*** Opening DATASET ***

(** * YouTube dashboard backend (server.js): token manager and request handlers

    A shallow embedding of the Express handlers of [server.js] and of the
    two helpers [refreshAccessToken] and [ensureValidToken].  The server is
    a state-and-exception computation over the process state (the OAuth
    credentials, the two Mongo collections) with a record of the calls it
    issues; the OAuth provider, the YouTube client and the clock are
    functions of an environment. *)

From Stdlib Require Import ZArith NArith List Bool String Ascii Lia.
From Stdlib Require Import Permutation Sorted.
Import ListNotations.

Open Scope Z_scope.

(** ** JavaScript strings *)

Module JS.

(** A JavaScript string is a sequence of UTF-16 code units; [length]
    counts code units. *)
Definition code_unit := N.
Definition jsstring := list code_unit.

Fixpoint js (s : string) : jsstring :=
  match s with
  | EmptyString => []
  | String a s' => N_of_ascii a :: js s'
  end.

(** [String.prototype.length]. *)
Definition strlen (s : jsstring) : Z := Z.of_nat (List.length s).

(** WhiteSpace and LineTerminator code points (ECMAScript 12.2, 12.3),
    the characters [String.prototype.trim] strips. *)
Definition is_ws (c : code_unit) : bool :=
  ((9 <=? c) && (c <=? 13) || (c =? 32) || (c =? 160) || (c =? 5760)
   || (8192 <=? c) && (c <=? 8202) || (c =? 8232) || (c =? 8233)
   || (c =? 8239) || (c =? 8287) || (c =? 12288) || (c =? 65279))%N.

Fixpoint trimStart (s : jsstring) : jsstring :=
  match s with
  | c :: s' => if is_ws c then trimStart s' else s
  | [] => []
  end.

Definition trimEnd (s : jsstring) : jsstring := rev (trimStart (rev s)).

(** [String.prototype.trim]. *)
Definition trim (s : jsstring) : jsstring := trimEnd (trimStart s).

Fixpoint startsWith (s prefix : jsstring) {struct prefix} : bool :=
  match prefix, s with
  | [], _ => true
  | p :: prefix', c :: s' => (p =? c)%N && startsWith s' prefix'
  | _ :: _, [] => false
  end.

(** [String.prototype.includes]. *)
Fixpoint includes (s needle : jsstring) : bool :=
  startsWith s needle
  || match s with
     | [] => false
     | _ :: s' => includes s' needle
     end.

(** Lower case of the letters A-Z; every other code unit is kept. *)
Definition fold_case (c : code_unit) : code_unit :=
  if ((65 <=? c) && (c <=? 90))%N then (c + 32)%N else c.

(** Truthiness of a value that is a string, [undefined] or [null]:
    only a non-empty string is truthy. *)
Definition truthy_str (v : option jsstring) : bool :=
  match v with
  | Some (_ :: _) => true
  | _ => false
  end.

(** Truthiness of a value that is a number, [undefined] or [null]:
    only a non-zero number is truthy. *)
Definition truthy_num (v : option Z) : bool :=
  match v with
  | Some z => negb (z =? 0)
  | None => false
  end.

(** [a || b] on optional strings. *)
Definition or_else (a b : option jsstring) : option jsstring :=
  if truthy_str a then a else b.

End JS.
Import JS.

Arguments js s : simpl never.

(** ** Data model *)

(** [oauth2Client.credentials]. *)
Record credentials := {
  access_token : option jsstring;
  expiry_date : option Z;          (* milliseconds since the epoch *)
  refresh_token : option jsstring
}.

(** A thrown value: [error.code] (when it is a number) and [error.message]. *)
Record js_error := {
  code : option Z;
  message : jsstring
}.

(** [noteSchema]; [text] is not required. *)
Record note := {
  note_videoId : option jsstring;
  note_text : option jsstring;
  note_tags : list jsstring
}.

(** [logSchema], with the [createdAt] of [timestamps: true]. *)
Record log_entry := {
  action : jsstring;
  details : list (string * option jsstring);
  createdAt : Z
}.

(** The [snippet] of a video resource: the two fields the server edits and
    the other fields, carried along. *)
Record snippet := {
  title : option jsstring;
  description : option jsstring;
  snippet_rest : list (string * jsstring)
}.

Record video := {
  video_id : jsstring;
  video_snippet : snippet
}.

(** A resource returned by the platform, passed through to the client. *)
Definition json := jsstring.

(** The calls the server issues, in the order it issues them. *)
Inductive call :=
| CEnsureValidToken
| CRefreshAccessToken
| COAuthRefresh
| CVideosList (part id : jsstring)
| CVideosUpdate (id : jsstring) (s : snippet)
| CCommentThreadsInsert (videoId text : jsstring)
| CCommentsInsert (parentId text : jsstring)
| CCommentsDelete (id : jsstring).

(** Calls into the Token Manager. *)
Definition is_token_manager_call (c : call) : bool :=
  match c with
  | CEnsureValidToken | CRefreshAccessToken | COAuthRefresh => true
  | _ => false
  end.

(** Calls to the video platform ([youtube.*]). *)
Definition is_platform_call (c : call) : bool :=
  match c with
  | CVideosList _ _ | CVideosUpdate _ _ | CCommentThreadsInsert _ _
  | CCommentsInsert _ _ | CCommentsDelete _ => true
  | _ => false
  end.

Definition is_read_call (c : call) : bool :=
  match c with
  | CVideosList _ _ => true
  | _ => false
  end.

Definition is_mutating_call (c : call) : bool :=
  match c with
  | CVideosUpdate _ _ | CCommentThreadsInsert _ _
  | CCommentsInsert _ _ | CCommentsDelete _ => true
  | _ => false
  end.

(** The process state. *)
Record world := {
  creds : credentials;
  notes : list note;
  logs : list log_entry;
  calls : list call
}.

(** ** Computations: state and exceptions *)

Inductive result (A : Type) :=
| Val (a : A)
| Thrown (e : js_error).
Arguments Val {A} a.
Arguments Thrown {A} e.
(** A vote that returns false or true has recorded the peers agreeing on
    a hash with a supermajority. *)
Lemma voteForHash_ret a to_vote (res : bool) v a' :
  voteForHash a to_vote = (Ret res, v, a') →
  ∃ H, 2 * n_ a < 3 * votes a H ∧ a' = push_nodes (agreeing a H) a ∧
       (res = true →
          v = (H, common_signature a H) ∧
          Verification (bls_ a) H (common_signature a H) (common_public a) = Some true).
Proof.
  unfold voteForHash. destruct (verifyAllData a); [done|].
  destruct (List.find _ _) as [[H c]|] eqn:Hfind; [|done]. simpl.
  apply find_tally in Hfind as [-> Hc].
  destruct (Verification _ _ _ _) as [[]|] eqn:Hv; intros [= <- <- <-];
    exists H; split_and!; done.
Qed.

(** X17.  The list of download sources is never cleared.  In a round in
    which every counted share verifies and the hash [H] has the
    supermajority, the indices of the peers agreeing on [H] are appended
    to the sources recorded by earlier rounds, whether or not the
    recovered signature is accepted; when it is accepted the round returns
    the endpoints of the whole list, those of earlier rounds first, and
    otherwise the empty list. *)
Theorem download_sources_accumulate (a0 : Agent) (block : N) (H : h256) :
  let a := collected block a0 in
  let r := getNodesToDownloadSnapshotFrom block a0 in
  let recorded := nodes_to_download_snapshot_from_ a0 ++ agreeing a H in
  verifyAllData a = None →
  2 * n_ a < 3 * votes a H →
  nodes_to_download_snapshot_from_ r.2 = recorded ∧
  r.1 = if bool_decide (Verification (bls_ a) H (common_signature a H)
                          (common_public a) = Some true)
        then Ret ((λ i, endpoint (node a0 i)) <$> recorded) else Ret [].
Proof.
  intros a r recorded Hver Hc. subst a r recorded.
  case_bool_decide as Hv.
  - assert (voteForHash (collected block a0) (voted_hash_ (collected block a0)) =
              (Ret true, (H, common_signature (collected block a0) H),
               push_nodes (agreeing (collected block a0) H) (collected block a0)))
      as Hvote by (by apply voteForHash_true_iff).
    rewrite (getNodes_vote_true block a0 H _ _ Hvote). simpl.
    by rewrite collected_nodes_to_download.
  - pose proof (voteForHash_aggregate_fails _ (voted_hash_ (collected block a0)) H
                  Hver Hc Hv) as Hvote.
    unfold getNodesToDownloadSnapshotFrom. rewrite Hvote. simpl.
    by rewrite collected_nodes_to_download.
Qed.
(** As long as no level wraps around, the loop keeps its invariant. *)
Lemma token_loop_inv consume_next : forall tokens skip st n t t',
  builder_inv st n t ->
  Z.of_nat (length st) <= TreeDepthT_max + 1 ->
  token_loop consume_next tokens skip st n t = Some t' ->
  Forall (fun level => 0 <= level) (node_levels t') ->
  exists n', arrays_aligned t' n' /\ forall i, 0 <= i < n' -> node_ok t' i.
Proof.
  induction tokens as [|[token token_index] rest IH];
    intros skip st n t t' Hinv Hdepth Hrun Hpos.
  - cbn in Hrun. injection Hrun as <-. exists n. destruct Hinv as (Ha & _ & Hok). now split.
  - cbn [token_loop] in Hrun.
    destruct skip; [now apply (IH _ _ _ _ _ Hinv Hdepth Hrun)|].
    set (rb := get_token_index token token_index) in *.
    set (consumed := is_begin_of_section token && _) in *.
    set (re := if consumed then _ else _) in *.
    set (p := match st with top :: _ => fst top | [] => parent_node_sentinel end) in *.
    (* a node is created below the height that wraps *)
    assert (Hfits : is_node token = true -> Z.of_nat (length st) <= TreeDepthT_max).
    { intros Hnode. rewrite Hnode in Hrun.
      apply to_TreeDepthT_fits; [lia|].
      assert (Hin : exists more,
                node_levels t'
                = (node_levels t ++ [to_TreeDepthT (Z.of_nat (length st))]) ++ more).
      { destruct (token_eqb token TK_BFN);
          [now apply token_loop_levels in Hrun|].
        destruct (does_push token); [now apply token_loop_levels in Hrun|].
        destruct (does_pop token); [|now apply token_loop_levels in Hrun].
        destruct st as [|top below];
          [discriminate Hrun | now apply token_loop_levels in Hrun]. }
      destruct Hin as (more & Hin). rewrite Hin in Hpos.
      apply Forall_app in Hpos. destruct Hpos as (Hpos & _).
      apply Forall_app in Hpos. destruct Hpos as (_ & Hpos).
      now inversion Hpos. }
    assert (Hnext : exists n1 t1,
              n1 = (if is_node token then n + 1 else n)
              /\ t1 = (if is_node token
                       then push_node token rb re p
                                      (to_TreeDepthT (Z.of_nat (length st))) t
                       else t)
              /\ builder_inv st n1 t1
              /\ (is_node token = true ->
                  forall fn, stack_ok (node_levels t1) n1 ((n, fn) :: st))).
    { destruct (is_node token) eqn:Hnode.
      - pose proof (builder_inv_push st n t token rb re Hinv (Hfits eq_refl)) as Hpush.
        cbv zeta in Hpush. fold p in Hpush. destruct Hpush as (Hinv' & Hnew).
        do 2 eexists. split; [reflexivity|]. split; [reflexivity|].
        split; [exact Hinv'|]. intros _ fn.
        assert (Hn : 0 <= n) by (destruct Hinv as ((_ & E & _) & _); lia).
        destruct Hinv' as (_ & Hst' & _).
        cbn. repeat split; [lia | lia | exact Hnew | exact Hst'].
      - do 2 eexists. split; [reflexivity|]. split; [reflexivity|].
        split; [exact Hinv|]. discriminate. }
    destruct Hnext as (n1 & t1 & En & Et & (Ha1 & Hst1 & Hok1) & Hpushed).
    rewrite <- En, <- Et in Hrun. clear En Et.
    destruct (token_eqb token TK_BFN) eqn:Hbfn.
    { assert (Hnode : is_node token = true) by (destruct token; try discriminate Hbfn; reflexivity).
      eapply IH; [| |exact Hrun|exact Hpos].
      - split; [exact Ha1|]. split; [now apply Hpushed | exact Hok1].
      - specialize (Hfits Hnode). cbn [length]. lia. }
    destruct (does_push token) eqn:Hpush.
    { assert (Hnode : is_node token = true) by (destruct token; try discriminate Hpush; reflexivity).
      eapply IH; [| |exact Hrun|exact Hpos].
      - split; [exact Ha1|]. split; [|exact Hok1].
        apply (stack_ok_pop_field_name _ _ ((n, no_field_name_node) :: st)).
        now apply Hpushed.
      - specialize (Hfits Hnode).
        pose proof (pop_field_name_length ((n, no_field_name_node) :: st)) as Hle.
        cbn [length] in Hle. cbn [snd no_field_name_node] in *. cbn [length]. lia. }
    destruct (does_pop token) eqn:Hpop.
    { destruct st as [|top below]; [discriminate Hrun|].
      eapply IH; [| |exact Hrun|exact Hpos].
      - split; [exact Ha1|]. split; [|exact Hok1].
        apply stack_ok_pop_field_name. cbn in Hst1. tauto.
      - pose proof (pop_field_name_length below) as Hle. cbn [length] in Hdepth. lia. }
    eapply IH; [| |exact Hrun|exact Hpos].
    + split; [exact Ha1|]. split; [|exact Hok1]. now apply stack_ok_pop_field_name.
    + pose proof (pop_field_name_length st) as Hle. lia.
Qed.
(* ===== verification/_CoqProject ===== *)
-Q . S2P
Prelude.v
JsValue.v
Store.v
StoreInv.v
Retention.v
Ingest.v
Sums.v
Payload.v
Projects.v
Server.v
Types.v
Queries.v
Spec.v
Live.v
Script.v
Lifecycle.v
Concurrent.v
(** [for (const x of xs) { ys.push(await f(x)) }]: run [f] on each element
    in order, stopping at the first error. *)
Fixpoint smapM {A B} (f : A -> stM S E B) (xs : list A) : stM S E (list B) :=
  match xs with
  | [] => sret []
  | x :: xs' => sbind (f x) (fun y => sbind (smapM f xs') (fun ys => sret (y :: ys)))
  end.
End Monad.

Notation "x <- c ;; k" := (sbind c (fun x => k))
  (at level 100, c at next level, right associativity) : e2e_scope.
Notation "c ;;; k" := (sbind c (fun _ => k))
  (at level 100, right associativity) : e2e_scope.

(** ** Generic lemmas *)

Section MonadLemmas.
Context {S E : Type}.

Lemma sbind_ret {A B} (a : A) (k : A -> stM S E B) s :
  sbind (sret a) k s = k a s.
Proof. reflexivity. Qed.

Lemma sbind_ok {A B} (c : stM S E A) (k : A -> stM S E B) s a s' :
  c s = (Ok a, s') -> sbind c k s = k a s'.
Proof. unfold sbind. intros ->. reflexivity. Qed.

Lemma sbind_err {A B} (c : stM S E A) (k : A -> stM S E B) s e s' :
  c s = (Err e, s') -> sbind c k s = (Err e, s').
Proof. unfold sbind. intros ->. reflexivity. Qed.

(** A property of the state kept by every step of [smapM] is kept by the
    whole loop, whether it stops early or not. *)
Lemma smapM_preserves {A B} (P : S -> Prop) (f : A -> stM S E B) xs s :
  (forall x s, P s -> P (snd (f x s))) -> P s -> P (snd (smapM f xs s)).
Proof.
  intros Hf. revert s. induction xs as [|x xs IH]; intros s Hs; [done|].
  simpl. unfold sbind. specialize (Hf x s Hs).
  destruct (f x s) as [[y|e] s1]; simpl in *; [|done].
  specialize (IH s1 Hf). destruct (smapM f xs s1) as [[ys|e] s2]; done.
Qed.

Lemma smapM_length {A B} (f : A -> stM S E B) xs s ys s' :
  smapM f xs s = (Ok ys, s') -> length ys = length xs.
Proof.
  revert s ys. induction xs as [|x xs IH]; intros s ys Hrun; simpl in Hrun.
  - by inversion Hrun.
  - unfold sbind in Hrun. destruct (f x s) as [[y|e] s1]; [|done].
    destruct (smapM f xs s1) as [[ys'|e] s2] eqn:Hrest; [|done].
    inversion Hrun; subst. simpl. f_equal. eauto.
Qed.
End MonadLemmas.

(** ** Invariants of statements

    [keeps I c]: from a state satisfying [I], the statement [c] leaves a
    state satisfying [I], whether it fails or not.  The monad's combinators
    keep it, so a handler is checked one statement at a time. *)

Section Keeps.
Context {S E : Type} (I : S -> Prop).

Definition keeps {A} (c : stM S E A) : Prop := forall s, I s -> I (snd (c s)).

Lemma keeps_ret {A} (a : A) : keeps (sret a).
Proof. by intros s. Qed.

Lemma keeps_throw {A} (e : E) : keeps (A:=A) (sthrow e).
Proof. by intros s. Qed.

Lemma keeps_bind {A B} (c : stM S E A) (k : A -> stM S E B) :
  keeps c -> (forall a, keeps (k a)) -> keeps (sbind c k).
Proof.
  intros Hc Hk s Hs. unfold sbind. specialize (Hc s Hs).
  destruct (c s) as [[a|e] s']; [exact (Hk a s' Hc) | exact Hc].
Qed.

Lemma keeps_smapM {A B} (f : A -> stM S E B) xs : (forall x, keeps (f x)) -> keeps (smapM f xs).
Proof. intros Hf s Hs. apply smapM_preserves; [|done]. intros x s'. apply Hf. Qed.

End Keeps.

#[export] Hint Resolve keeps_ret keeps_throw keeps_bind keeps_smapM : e2e.

(** Sums of integer lists, the shape of [xs.reduce((s, r) => s + f(r), 0)]. *)
Definition sumZ {A} (f : A -> Z) (xs : list A) : Z :=
  fold_left (fun s x => (s + f x)%Z) xs 0%Z.

Lemma fold_left_addZ {A} (f : A -> Z) xs acc :
  fold_left (fun s x => (s + f x)%Z) xs acc = (acc + fold_left (fun s x => (s + f x)%Z) xs 0)%Z.
Proof.
  revert acc. induction xs as [|x xs IH]; intros acc; simpl; [lia|].
  rewrite (IH (acc + f x)%Z), (IH (0 + f x)%Z). lia.
Qed.

Lemma sumZ_nil {A} (f : A -> Z) : sumZ f [] = 0%Z.
Proof. reflexivity. Qed.

Lemma sumZ_cons {A} (f : A -> Z) x xs : sumZ f (x :: xs) = (f x + sumZ f xs)%Z.
Proof. unfold sumZ. simpl. rewrite fold_left_addZ. lia. Qed.

Lemma sumZ_app {A} (f : A -> Z) xs ys : sumZ f (xs ++ ys) = (sumZ f xs + sumZ f ys)%Z.
Proof.
  induction xs as [|x xs IH]; simpl; [rewrite sumZ_nil; lia|].
  rewrite !sumZ_cons, IH. lia.
Qed.

#[export] Hint Rewrite @sumZ_nil @sumZ_cons @sumZ_app : e2e_rw.

(** The last [n] elements of a list, what [rows.slice(rows.length - n)] keeps. *)
Definition lastn {A} (n : nat) (xs : list A) : list A := drop (length xs - n) xs.

Lemma length_lastn {A} n (xs : list A) : length (lastn n xs) = Nat.min n (length xs).
Proof. unfold lastn. rewrite length_drop. lia. Qed.

Lemma lastn_all {A} n (xs : list A) : length xs <= n -> lastn n xs = xs.
Proof. intros H. unfold lastn. replace (length xs - n) with 0 by lia. done. Qed.

Lemma take_drop_lastn {A} n (xs : list A) : take (length xs - n) xs ++ lastn n xs = xs.
Proof. apply take_drop. Qed.

(** ** Sorted tables

    The tables of the store are kept in insertion order, sorted by their
    serial id; rows are appended at the end and removed by filters. *)

Lemma Forall_filter_weak {A} (P : A -> Prop) (f : A -> bool) xs :
  Forall P xs -> Forall P (List.filter f xs).
Proof.
  rewrite !List.Forall_forall. intros H x Hx. apply filter_In in Hx as [Hx _]. auto.
Qed.

Section Sorted.
Context {A : Type} (R : relation A).

Lemma StronglySorted_filter (f : A -> bool) xs :
  StronglySorted R xs -> StronglySorted R (List.filter f xs).
Proof.
  induction 1 as [|x xs Hs IH Hx]; simpl; [constructor|].
  case_match; [|done]. constructor; [done|].
  by apply Forall_filter_weak.
Qed.

Lemma StronglySorted_snoc xs x :
  StronglySorted R xs -> Forall (fun y => R y x) xs -> StronglySorted R (xs ++ [x]).
Proof.
  intros Hs Hx. apply StronglySorted_app_2; [|done|repeat constructor].
  intros y1 y2 Hy1 ->%list_elem_of_singleton. rewrite Forall_forall in Hx. auto.
Qed.
End Sorted.

Lemma StronglySorted_rev {A} (R : relation A) xs :
  StronglySorted R xs -> StronglySorted (flip R) (rev xs).
Proof.
  induction 1 as [|x xs Hs IH Hx]; simpl; [constructor|].
  apply StronglySorted_snoc; [done|]. by apply List.Forall_rev.
Qed.

Lemma Forall_snoc {A} (P : A -> Prop) xs x : Forall P (xs ++ [x]) <-> Forall P xs /\ P x.
Proof. rewrite Forall_app, Forall_singleton. done. Qed.


#[export] Hint Resolve StronglySorted_filter StronglySorted_snoc Forall_filter_weak : e2e.

Lemma StronglySorted_weaken {A} (R R' : relation A) xs :
  (forall x y, R x y -> R' x y) -> StronglySorted R xs -> StronglySorted R' xs.
Proof.
  intros HR. induction 1 as [|x xs Hs IH Hx]; constructor; [done|].
  eapply Forall_impl; [exact Hx|]. eauto.
Qed.

Lemma In_take {A} n (xs : list A) x : In x (take n xs) -> In x xs.
Proof. intros H. rewrite <- (take_drop n xs). apply in_or_app. by left. Qed.

Lemma filter_comm {A} (f g : A -> bool) xs :
  List.filter f (List.filter g xs) = List.filter g (List.filter f xs).
Proof.
  induction xs as [|x xs IH]; simpl; [done|].
  destruct (g x) eqn:Hg, (f x) eqn:Hf; simpl; rewrite ?Hg, ?Hf, IH; done.
Qed.

Lemma NoDup_map_filter {A B} (f : A -> B) (p : A -> bool) xs :
  NoDup (map f xs) -> NoDup (map f (List.filter p xs)).
Proof.
  induction xs as [|x xs IH]; simpl; [done|]. intros [Hx Hnd]%NoDup_cons.
  case_match; simpl; [|auto]. constructor; [|auto].
  intros Hin. apply Hx, list_elem_of_In. apply list_elem_of_In, in_map_iff in Hin as (y & Hy & Hin).
  apply filter_In in Hin as [Hin _]. apply in_map_iff. eauto.
Qed.

Lemma NoDup_map_inj {A B} (f : A -> B) l x y :
  NoDup (map f l) -> In x l -> In y l -> f x = f y -> x = y.
Proof.
  induction l as [|a l IH]; [done|]. simpl. intros Hnd Hx Hy Hf.
  inversion Hnd as [|? ? Hnin Hnd']; subst.
  destruct Hx as [->|Hx], Hy as [->|Hy]; [done| | |by apply IH].
  - exfalso. apply Hnin. rewrite Hf. apply list_elem_of_In, in_map, Hy.
  - exfalso. apply Hnin. rewrite <- Hf. apply list_elem_of_In, in_map, Hx.
Qed.

Lemma Permutation_filter {A} (f : A -> bool) l l' :
  Permutation l l' -> Permutation (List.filter f l) (List.filter f l').
Proof.
  induction 1; simpl; try done.
  - case_match; [by constructor | done].
  - do 2 case_match; try constructor; done.
  - by etransitivity.
Qed.

Lemma length_filter_le {A} (f : A -> bool) xs : length (List.filter f xs) <= length xs.
Proof. induction xs as [|x xs IH]; simpl; [done|]. case_match; simpl; lia. Qed.

Lemma Forall2_r {A B} (P : A -> B -> Prop) (Q : B -> Prop) xs ys :
  (forall x y, P x y -> Q y) -> Forall2 P xs ys -> Forall Q ys.
Proof. intros HPQ H. induction H; constructor; eauto. Qed.

Lemma sumZ_map {A B} (f : B -> Z) (g : A -> B) xs : sumZ f (map g xs) = sumZ (fun x => f (g x)) xs.
Proof. induction xs as [|x xs IH]; simpl; rewrite ?sumZ_nil, ?sumZ_cons; lia. Qed.

Lemma sumZ_plus {A} (f g : A -> Z) xs : sumZ (fun x => f x + g x)%Z xs = (sumZ f xs + sumZ g xs)%Z.
Proof. induction xs as [|x xs IH]; simpl; rewrite ?sumZ_nil, ?sumZ_cons; lia. Qed.

Lemma sumZ_ext_in {A} (f g : A -> Z) xs : (forall x, In x xs -> f x = g x) -> sumZ f xs = sumZ g xs.
Proof.
  induction xs as [|x xs IH]; intros H; rewrite ?sumZ_nil, ?sumZ_cons; [done|].
  f_equal; [apply H; by left | apply IH; intros; apply H; by right].
Qed.

Lemma sumZ_zero {A} (f : A -> Z) xs : (forall x, In x xs -> f x = 0%Z) -> sumZ f xs = 0%Z.
Proof. intros H. rewrite (sumZ_ext_in f (fun _ => 0%Z)) by done. clear H. induction xs; rewrite ?sumZ_nil, ?sumZ_cons; lia. Qed.

Lemma sumZ_Permutation {A} (f : A -> Z) xs ys : xs ≡ₚ ys -> sumZ f xs = sumZ f ys.
Proof. induction 1; rewrite ?sumZ_cons; lia. Qed.

Lemma filter_all {A} (f : A -> bool) xs : (forall x, In x xs -> f x = true) -> List.filter f xs = xs.
Proof.
  induction xs as [|x xs IH]; simpl; intros H; [done|].
  rewrite H by auto. f_equal. auto.
Qed.

Lemma filter_none {A} (f : A -> bool) xs : (forall x, In x xs -> f x = false) -> List.filter f xs = [].
Proof.
  induction xs as [|x xs IH]; simpl; intros H; [done|].
  rewrite H by auto. auto.
Qed.

(** Removing the rows whose key is among the first [k] keys leaves the rows
    after the first [k], when keys are distinct. *)
Lemma filter_not_in_take {A} (key : A -> Z) xs k :
  NoDup (map key xs) ->
  List.filter (fun x => negb (bool_decide (key x ∈ take k (map key xs)))) xs = drop k xs.
Proof.
  revert k. induction xs as [|x xs IH]; intros k Hnd; [by destruct k|].
  destruct k as [|k]; simpl.
  - by rewrite filter_all.
  - simpl in Hnd. rewrite NoDup_cons in Hnd. destruct Hnd as [Hx Hnd].
    rewrite bool_decide_true by set_solver. simpl. rewrite <- (IH k Hnd).
    apply filter_ext_in. intros y Hy. f_equal. apply bool_decide_ext.
    rewrite elem_of_cons. split; [|by right]. intros [Heq|]; [|done].
    exfalso. apply Hx. rewrite <- Heq. apply list_elem_of_In, in_map. done.
Qed.

(** ** Tactics *)

(** Run the statements of a handler: unfold the monad, rewrite with the
    component lemmas and split on the outcome of each statement. *)
Ltac run_stm :=
  repeat (unfold sbind, sret, sthrow, sget, sput, smodify in *; simpl in *;
          try case_match; simplify_eq/=).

*** Closing DATASET ***

ASSIGNED TASK — Across the data above, count every line with "process" in it and write only the total.

EXERCISE SOLUTION — 2